*Work to be completed*: Going down the listing below, print exactly each line from the one with "Definition digits_value (ds" up to and including the one with "fold_left (fun acc", and skip the rest.

BEGIN

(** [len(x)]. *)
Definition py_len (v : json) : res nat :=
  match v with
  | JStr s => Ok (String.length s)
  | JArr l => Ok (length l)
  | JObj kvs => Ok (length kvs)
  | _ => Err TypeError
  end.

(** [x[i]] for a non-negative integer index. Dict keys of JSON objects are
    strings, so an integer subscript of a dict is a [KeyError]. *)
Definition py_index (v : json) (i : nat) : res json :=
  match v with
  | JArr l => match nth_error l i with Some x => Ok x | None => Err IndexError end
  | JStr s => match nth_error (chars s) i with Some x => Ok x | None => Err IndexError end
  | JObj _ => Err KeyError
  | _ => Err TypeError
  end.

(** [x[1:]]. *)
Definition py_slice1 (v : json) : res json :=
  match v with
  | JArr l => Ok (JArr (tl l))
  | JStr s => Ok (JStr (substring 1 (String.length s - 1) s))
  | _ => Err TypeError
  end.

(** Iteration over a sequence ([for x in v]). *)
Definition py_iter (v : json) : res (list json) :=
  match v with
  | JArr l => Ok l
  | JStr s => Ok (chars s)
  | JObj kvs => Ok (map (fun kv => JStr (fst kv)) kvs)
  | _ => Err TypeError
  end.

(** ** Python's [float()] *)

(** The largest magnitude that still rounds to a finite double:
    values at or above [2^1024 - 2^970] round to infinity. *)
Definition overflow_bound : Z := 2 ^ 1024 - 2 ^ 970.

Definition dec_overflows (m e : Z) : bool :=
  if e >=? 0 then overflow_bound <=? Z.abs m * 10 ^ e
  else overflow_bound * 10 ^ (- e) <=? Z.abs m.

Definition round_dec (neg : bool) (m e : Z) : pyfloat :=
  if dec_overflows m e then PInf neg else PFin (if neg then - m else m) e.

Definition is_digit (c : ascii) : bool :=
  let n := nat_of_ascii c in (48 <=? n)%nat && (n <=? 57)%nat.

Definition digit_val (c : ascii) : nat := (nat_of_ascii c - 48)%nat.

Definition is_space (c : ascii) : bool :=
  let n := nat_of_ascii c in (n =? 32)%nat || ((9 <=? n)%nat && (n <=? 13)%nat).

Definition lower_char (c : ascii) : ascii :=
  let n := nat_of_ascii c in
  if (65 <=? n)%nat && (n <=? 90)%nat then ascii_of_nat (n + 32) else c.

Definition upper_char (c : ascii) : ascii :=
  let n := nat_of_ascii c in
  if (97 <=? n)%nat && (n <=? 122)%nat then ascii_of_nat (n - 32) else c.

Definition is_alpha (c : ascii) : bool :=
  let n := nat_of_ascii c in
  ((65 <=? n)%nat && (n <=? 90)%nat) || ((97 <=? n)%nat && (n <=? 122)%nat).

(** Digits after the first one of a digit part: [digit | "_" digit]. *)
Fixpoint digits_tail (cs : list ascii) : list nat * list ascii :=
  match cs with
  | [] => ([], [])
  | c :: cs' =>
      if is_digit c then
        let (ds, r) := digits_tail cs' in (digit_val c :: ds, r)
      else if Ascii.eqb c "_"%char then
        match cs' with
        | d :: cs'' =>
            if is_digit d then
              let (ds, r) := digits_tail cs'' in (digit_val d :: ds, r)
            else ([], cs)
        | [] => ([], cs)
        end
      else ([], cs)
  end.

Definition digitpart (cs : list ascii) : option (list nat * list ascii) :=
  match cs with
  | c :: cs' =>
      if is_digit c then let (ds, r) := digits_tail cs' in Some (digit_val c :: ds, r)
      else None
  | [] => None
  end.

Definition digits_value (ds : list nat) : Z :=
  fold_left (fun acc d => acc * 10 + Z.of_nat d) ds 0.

END
BEGIN

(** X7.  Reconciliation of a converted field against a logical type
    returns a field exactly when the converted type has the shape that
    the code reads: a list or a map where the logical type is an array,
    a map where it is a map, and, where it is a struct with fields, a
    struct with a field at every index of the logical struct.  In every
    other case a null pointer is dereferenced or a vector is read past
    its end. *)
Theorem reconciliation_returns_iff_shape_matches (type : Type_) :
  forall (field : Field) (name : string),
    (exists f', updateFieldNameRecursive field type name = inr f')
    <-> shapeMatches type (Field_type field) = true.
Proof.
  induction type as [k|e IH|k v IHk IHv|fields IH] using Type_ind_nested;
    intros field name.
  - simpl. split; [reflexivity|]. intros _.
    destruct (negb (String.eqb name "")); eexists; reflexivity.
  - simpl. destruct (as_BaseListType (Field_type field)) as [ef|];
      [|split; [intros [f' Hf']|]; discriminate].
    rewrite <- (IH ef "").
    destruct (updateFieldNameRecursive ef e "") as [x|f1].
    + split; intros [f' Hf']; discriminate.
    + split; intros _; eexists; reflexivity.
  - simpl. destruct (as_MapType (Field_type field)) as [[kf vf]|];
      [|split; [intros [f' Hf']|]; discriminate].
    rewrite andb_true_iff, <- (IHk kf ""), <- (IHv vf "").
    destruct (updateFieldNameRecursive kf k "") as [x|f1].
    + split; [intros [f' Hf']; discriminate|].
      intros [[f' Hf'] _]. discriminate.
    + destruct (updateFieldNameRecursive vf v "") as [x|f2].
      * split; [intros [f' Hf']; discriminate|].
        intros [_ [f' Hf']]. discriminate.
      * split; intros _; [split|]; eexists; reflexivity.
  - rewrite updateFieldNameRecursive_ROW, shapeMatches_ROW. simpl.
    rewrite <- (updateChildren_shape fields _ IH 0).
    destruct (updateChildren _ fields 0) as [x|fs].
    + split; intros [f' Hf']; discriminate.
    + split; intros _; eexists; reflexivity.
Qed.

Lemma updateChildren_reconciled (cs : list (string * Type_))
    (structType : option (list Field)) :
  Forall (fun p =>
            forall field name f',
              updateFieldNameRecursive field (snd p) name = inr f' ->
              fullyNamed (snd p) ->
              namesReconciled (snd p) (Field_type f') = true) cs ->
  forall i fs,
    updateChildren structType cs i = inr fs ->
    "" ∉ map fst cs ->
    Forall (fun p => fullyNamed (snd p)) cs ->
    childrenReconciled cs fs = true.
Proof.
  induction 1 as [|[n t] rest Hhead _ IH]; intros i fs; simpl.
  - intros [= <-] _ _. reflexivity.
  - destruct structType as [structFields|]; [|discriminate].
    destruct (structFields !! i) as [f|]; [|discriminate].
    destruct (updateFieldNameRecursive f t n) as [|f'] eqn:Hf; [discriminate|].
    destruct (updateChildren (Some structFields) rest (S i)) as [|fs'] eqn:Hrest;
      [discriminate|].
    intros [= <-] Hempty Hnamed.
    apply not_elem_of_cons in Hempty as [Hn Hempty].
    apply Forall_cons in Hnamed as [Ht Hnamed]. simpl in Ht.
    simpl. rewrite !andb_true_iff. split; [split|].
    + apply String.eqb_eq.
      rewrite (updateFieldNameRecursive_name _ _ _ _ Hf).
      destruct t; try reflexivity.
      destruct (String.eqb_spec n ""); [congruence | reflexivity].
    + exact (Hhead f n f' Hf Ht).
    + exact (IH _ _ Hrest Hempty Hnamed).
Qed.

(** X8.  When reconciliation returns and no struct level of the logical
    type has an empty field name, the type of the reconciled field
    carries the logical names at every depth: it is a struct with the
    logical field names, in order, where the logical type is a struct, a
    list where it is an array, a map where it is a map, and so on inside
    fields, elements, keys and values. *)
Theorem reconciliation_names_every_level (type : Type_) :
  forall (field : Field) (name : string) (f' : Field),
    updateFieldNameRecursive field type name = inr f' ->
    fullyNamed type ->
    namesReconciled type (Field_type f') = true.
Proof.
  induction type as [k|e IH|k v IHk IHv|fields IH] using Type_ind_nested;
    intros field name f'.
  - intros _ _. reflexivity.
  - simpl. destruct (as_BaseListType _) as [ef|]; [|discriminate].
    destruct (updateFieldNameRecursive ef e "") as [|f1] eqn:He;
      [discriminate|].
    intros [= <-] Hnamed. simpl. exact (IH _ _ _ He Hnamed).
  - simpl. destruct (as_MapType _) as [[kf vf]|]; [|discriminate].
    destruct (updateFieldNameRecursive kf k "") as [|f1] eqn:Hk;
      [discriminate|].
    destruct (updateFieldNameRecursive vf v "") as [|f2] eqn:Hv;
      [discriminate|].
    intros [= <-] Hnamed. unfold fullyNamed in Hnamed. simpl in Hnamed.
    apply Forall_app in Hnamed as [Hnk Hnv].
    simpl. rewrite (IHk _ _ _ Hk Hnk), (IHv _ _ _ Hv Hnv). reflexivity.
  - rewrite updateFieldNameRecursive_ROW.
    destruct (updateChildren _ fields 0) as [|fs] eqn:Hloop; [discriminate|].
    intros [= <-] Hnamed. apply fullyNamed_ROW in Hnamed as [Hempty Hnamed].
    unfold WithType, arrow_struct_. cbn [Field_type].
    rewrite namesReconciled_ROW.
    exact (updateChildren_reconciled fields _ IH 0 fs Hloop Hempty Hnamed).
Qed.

END
BEGIN

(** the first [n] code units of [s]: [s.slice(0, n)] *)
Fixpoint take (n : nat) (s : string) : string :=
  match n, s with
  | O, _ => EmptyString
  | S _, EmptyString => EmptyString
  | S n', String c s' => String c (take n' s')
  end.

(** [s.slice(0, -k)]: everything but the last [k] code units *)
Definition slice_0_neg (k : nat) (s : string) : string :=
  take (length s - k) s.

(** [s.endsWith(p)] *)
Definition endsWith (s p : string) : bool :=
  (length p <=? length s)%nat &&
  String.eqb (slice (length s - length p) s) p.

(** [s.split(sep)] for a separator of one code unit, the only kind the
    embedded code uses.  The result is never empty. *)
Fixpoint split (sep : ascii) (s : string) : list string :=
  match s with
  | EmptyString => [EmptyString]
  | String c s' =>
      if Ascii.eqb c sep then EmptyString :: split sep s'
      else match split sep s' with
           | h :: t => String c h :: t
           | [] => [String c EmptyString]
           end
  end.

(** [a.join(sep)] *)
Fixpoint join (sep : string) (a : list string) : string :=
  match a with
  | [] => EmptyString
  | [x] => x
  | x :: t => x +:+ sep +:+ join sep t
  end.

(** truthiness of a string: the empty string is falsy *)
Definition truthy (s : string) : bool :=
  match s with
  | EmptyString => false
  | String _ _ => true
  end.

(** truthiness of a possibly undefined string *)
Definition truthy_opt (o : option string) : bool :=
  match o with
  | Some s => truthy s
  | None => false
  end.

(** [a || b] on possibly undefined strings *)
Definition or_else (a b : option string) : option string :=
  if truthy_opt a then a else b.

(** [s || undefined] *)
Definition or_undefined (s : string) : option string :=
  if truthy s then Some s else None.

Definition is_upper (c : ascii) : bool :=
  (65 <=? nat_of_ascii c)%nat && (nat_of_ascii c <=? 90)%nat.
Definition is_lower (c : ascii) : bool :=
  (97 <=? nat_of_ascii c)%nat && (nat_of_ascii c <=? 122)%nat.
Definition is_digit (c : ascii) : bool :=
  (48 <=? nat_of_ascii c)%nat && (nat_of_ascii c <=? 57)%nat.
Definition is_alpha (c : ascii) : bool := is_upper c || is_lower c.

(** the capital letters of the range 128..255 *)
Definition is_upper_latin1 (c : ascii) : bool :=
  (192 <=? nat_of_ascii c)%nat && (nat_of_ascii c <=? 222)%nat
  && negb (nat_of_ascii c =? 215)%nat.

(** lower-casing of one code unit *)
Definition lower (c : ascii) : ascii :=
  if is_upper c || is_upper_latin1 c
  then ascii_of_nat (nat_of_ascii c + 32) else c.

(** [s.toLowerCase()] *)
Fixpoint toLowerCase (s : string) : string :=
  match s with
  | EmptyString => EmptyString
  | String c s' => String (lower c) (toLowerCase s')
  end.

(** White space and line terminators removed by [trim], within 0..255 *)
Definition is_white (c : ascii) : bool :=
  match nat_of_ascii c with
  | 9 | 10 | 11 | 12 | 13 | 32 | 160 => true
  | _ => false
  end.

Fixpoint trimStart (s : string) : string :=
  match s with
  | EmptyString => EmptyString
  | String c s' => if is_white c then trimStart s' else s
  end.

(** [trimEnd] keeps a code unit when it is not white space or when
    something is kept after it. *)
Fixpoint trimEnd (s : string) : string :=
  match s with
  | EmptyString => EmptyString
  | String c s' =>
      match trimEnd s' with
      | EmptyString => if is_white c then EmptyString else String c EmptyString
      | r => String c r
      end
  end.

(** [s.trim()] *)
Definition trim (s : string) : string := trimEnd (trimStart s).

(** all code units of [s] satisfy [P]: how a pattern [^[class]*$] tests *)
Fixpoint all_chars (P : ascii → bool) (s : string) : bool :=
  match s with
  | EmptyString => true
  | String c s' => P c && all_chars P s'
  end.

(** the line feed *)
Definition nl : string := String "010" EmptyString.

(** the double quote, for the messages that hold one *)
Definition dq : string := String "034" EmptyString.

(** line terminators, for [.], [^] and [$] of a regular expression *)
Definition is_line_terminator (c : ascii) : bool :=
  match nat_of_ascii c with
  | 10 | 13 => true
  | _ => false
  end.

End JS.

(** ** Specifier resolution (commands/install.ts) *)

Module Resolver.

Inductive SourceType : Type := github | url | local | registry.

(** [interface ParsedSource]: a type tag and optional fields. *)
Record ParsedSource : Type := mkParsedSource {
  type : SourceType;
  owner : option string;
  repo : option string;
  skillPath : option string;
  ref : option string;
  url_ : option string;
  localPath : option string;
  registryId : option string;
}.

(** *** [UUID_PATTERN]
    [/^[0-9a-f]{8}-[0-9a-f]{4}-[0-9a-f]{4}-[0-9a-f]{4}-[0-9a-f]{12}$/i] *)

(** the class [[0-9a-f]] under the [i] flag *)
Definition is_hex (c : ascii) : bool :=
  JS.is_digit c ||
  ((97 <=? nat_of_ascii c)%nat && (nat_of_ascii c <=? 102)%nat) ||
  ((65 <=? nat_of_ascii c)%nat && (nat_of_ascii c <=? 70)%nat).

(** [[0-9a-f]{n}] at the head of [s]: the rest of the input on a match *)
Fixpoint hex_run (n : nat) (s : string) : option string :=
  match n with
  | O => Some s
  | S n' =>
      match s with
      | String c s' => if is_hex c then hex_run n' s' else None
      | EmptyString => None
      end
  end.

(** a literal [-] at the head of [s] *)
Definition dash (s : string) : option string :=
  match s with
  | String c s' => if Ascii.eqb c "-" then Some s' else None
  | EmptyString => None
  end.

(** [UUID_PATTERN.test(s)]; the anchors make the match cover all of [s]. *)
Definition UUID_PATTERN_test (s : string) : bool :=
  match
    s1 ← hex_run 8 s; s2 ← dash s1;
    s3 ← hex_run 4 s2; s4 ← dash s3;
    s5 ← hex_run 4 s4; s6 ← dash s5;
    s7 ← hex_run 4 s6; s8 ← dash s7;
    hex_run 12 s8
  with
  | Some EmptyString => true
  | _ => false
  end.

END

*Exercise solution*:
Definition digits_value (ds : list nat) : Z :=
  fold_left (fun acc d => acc * 10 + Z.of_nat d) ds 0.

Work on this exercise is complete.